In this study we have investigated the generation of
African swine fever (ASF) virus variants resistant to
neutralizing antibodies after cell culture propagation. All highly passaged ASF viruses analyzed were resistant to neutralization by
antisera from convalescent pigs or
antibodies generated against individual
viral proteins which neutralized low-passage viruses. A molecular analysis of neutralizable and nonneutralizable virus isolates by sequencing of the genes encoding for neutralizing
proteins revealed that the absence of neutralization of high-passage viruses is not due to antigenic variability of critical
epitopes. A comparative analysis of
phospholipid composition of viral membranes between low- and high-passage viruses revealed differences in the relative amount of
phosphatidylinositol in these two groups of viruses, independent of the cells in which the viruses were grown.
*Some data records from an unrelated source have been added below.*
(** Searching for a separated word skips a part that is not that word, *)
Lemma cut_word_skip ok c (w p r : string) :
  has_char c w = false → has_char c p = false → w ≠ p →
  cut_where ok (String c (w +:+ String c "")) (String c (p +:+ String c r)) =
  (λ '(a, b), (String c (p +:+ a), b)) <$> cut_where ok (String c (w +:+ String c "")) (String c r).
Proof.
  intros Hw Hp Hne. rewrite cut_where_cons. cbn [strip_prefix].
  rewrite bool_decide_true by done. rewrite strip_word, decide_False by done.
  rewrite cut_where_app by done. by destruct (cut_where _ _ _) as [[]|].
Qed.

(** stops at the word, *)
Lemma cut_word_hit ok c (w r : string) :
  ok r = true →
  cut_where ok (String c (w +:+ String c "")) (String c (w +:+ String c r)) = Some ("", r).
Proof.
  intros Hok. rewrite cut_where_cons. cbn [strip_prefix]. rewrite bool_decide_true by done.
  replace (w +:+ String c r) with ((w +:+ String c "") +:+ r)
    by by rewrite string_app_assoc.
  by rewrite strip_prefix_app, Hok.
Qed.

(** and finds nothing in a last part. *)
Lemma cut_word_last ok c (w p : string) :
  has_char c w = false → has_char c p = false →
  cut_where ok (String c (w +:+ String c "")) (String c p) = None.
Proof.
  intros Hw Hp. rewrite cut_where_cons. cbn [strip_prefix]. rewrite bool_decide_true by done.
  rewrite strip_word_end by done. by rewrite cut_where_none.
Qed.

(** The same search over a text given as joined parts. *)
Lemma cut_word_join_tail ok c (w : string) (ps : list string) (r : string) :
  has_char c w = false → Forall (λ p, has_char c p = false ∧ w ≠ p) ps → ok r = true →
  cut_where ok (String c (w +:+ String c ""))
    (foldr (λ p acc, String c (p +:+ acc)) (String c (w +:+ String c r)) ps) =
  Some (foldr (λ p acc, String c (p +:+ acc)) "" ps, r).
Proof.
  intros Hw Hps Hok. induction Hps as [|p ps [Hp Hne] Hps IH]; cbn [foldr].
  - by apply cut_word_hit.
  - assert (∃ t, foldr (λ p acc, String c (p +:+ acc)) (String c (w +:+ String c r)) ps = String c t)
      as [t Ht] by (destruct ps; eauto).
    rewrite Ht in *. rewrite cut_word_skip, IH by done. done.
Qed.

Lemma cut_word_join_none ok c (w : string) (ps : list string) :
  has_char c w = false → Forall (λ p, has_char c p = false ∧ w ≠ p) ps →
  cut_where ok (String c (w +:+ String c ""))
    (foldr (λ p acc, String c (p +:+ acc)) "" ps) = None.
Proof.
  intros Hw Hps. induction Hps as [|p ps [Hp Hne] Hps IH]; cbn [foldr]; [done|].
  destruct ps as [|q ps]; cbn [foldr] in *.
  - rewrite string_app_nil_r. by apply cut_word_last.
  - rewrite cut_word_skip, IH by done. done.
Qed.

Lemma join_foldr c p (ps : list string) (t : string) :
  join (String c "") (p :: ps) +:+ t = p +:+ foldr (λ p acc, String c (p +:+ acc)) t ps.
Proof.
  revert p. induction ps as [|q ps IH]; intros p; cbn [join foldr]; [done|].
  rewrite !string_app_assoc. f_equal. rewrite string_app_cons, string_app_nil_l. f_equal. apply IH.
Qed.

Lemma cut_word_join ok c (w p : string) (ps : list string) (r : string) :
  has_char c w = false → has_char c p = false →
  Forall (λ p, has_char c p = false ∧ w ≠ p) ps → ok r = true →
  cut_where ok (String c (w +:+ String c ""))
    (join (String c "") (p :: ps) +:+ String c (w +:+ String c r)) =
  Some (join (String c "") (p :: ps), r).
Proof.
  intros Hw Hp Hps Hok. rewrite join_foldr, cut_where_app, cut_word_join_tail by done.
  simpl. do 2 f_equal. by rewrite <- join_foldr, string_app_nil_r.
Qed.

Lemma cut_word_join_absent ok c (w p : string) (ps : list string) :
  has_char c w = false → has_char c p = false →
  Forall (λ p, has_char c p = false ∧ w ≠ p) ps →
  cut_where ok (String c (w +:+ String c "")) (join (String c "") (p :: ps)) = None.
Proof.
  intros Hw Hp Hps. rewrite <- (string_app_nil_r (join _ _)), join_foldr.
  by rewrite cut_where_app, cut_word_join_none.
Qed.

Lemma has_char_ne c (a b : string) : has_char c a = true → has_char c b = false → a ≠ b.
Proof. congruence. Qed.

(** ** Automation *)

(** Bring a text built by concatenation to a right-nested form. *)
Ltac text_norm :=
  repeat (progress rewrite ?string_app_assoc, ?string_app_cons, ?string_app_nil_l,
                     ?string_app_nil_r).
Tactic Notation "text_norm" "in" hyp(H) :=
  repeat (progress rewrite ?string_app_assoc, ?string_app_cons, ?string_app_nil_l,
                     ?string_app_nil_r in H).

(** Evaluate [split_char] on such a text. *)
Ltac split_norm :=
  repeat first
    [ rewrite split_char_sep
    | rewrite split_char_ne_cons by done
    | rewrite split_char_app by done
    | rewrite split_char_no_sep by done ];
  cbn [hd_app]; rewrite ?string_app_nil_r, ?string_app_cons, ?string_app_nil_l.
Further purification of low- and high-passage viruses by
Percoll sedimentation showed differences in the
phospholipid composition identical to those found with the partially purified viruses and confirmed the susceptibility of these viruses to neutralization. The incorporation of
phosphatidylinositol into membranes of high-passage viruses rendered a similar neutralization susceptibility to low-passage viruses, in which this is a major
phospholipid. In contrast, other
phospholipids did not interfere with high-passage virus neutralization, suggesting that
phosphatidylinositol is essential for a correct
epitope presentation to
neutralizing antibodies. Additionally, the removal of
phosphatidylinositol form a low-passage virus by a specific
lipase transformed this virus from neutralizable to nonneutralizable. These data constitute clear evidence of the importance of the
lipid composition of the viral membranes for the
protein recognition by
antibodies and may account in part for the past difficulties in reproducibly demonstrating ASF virus-
neutralizing antibodies by using high-passage viruses.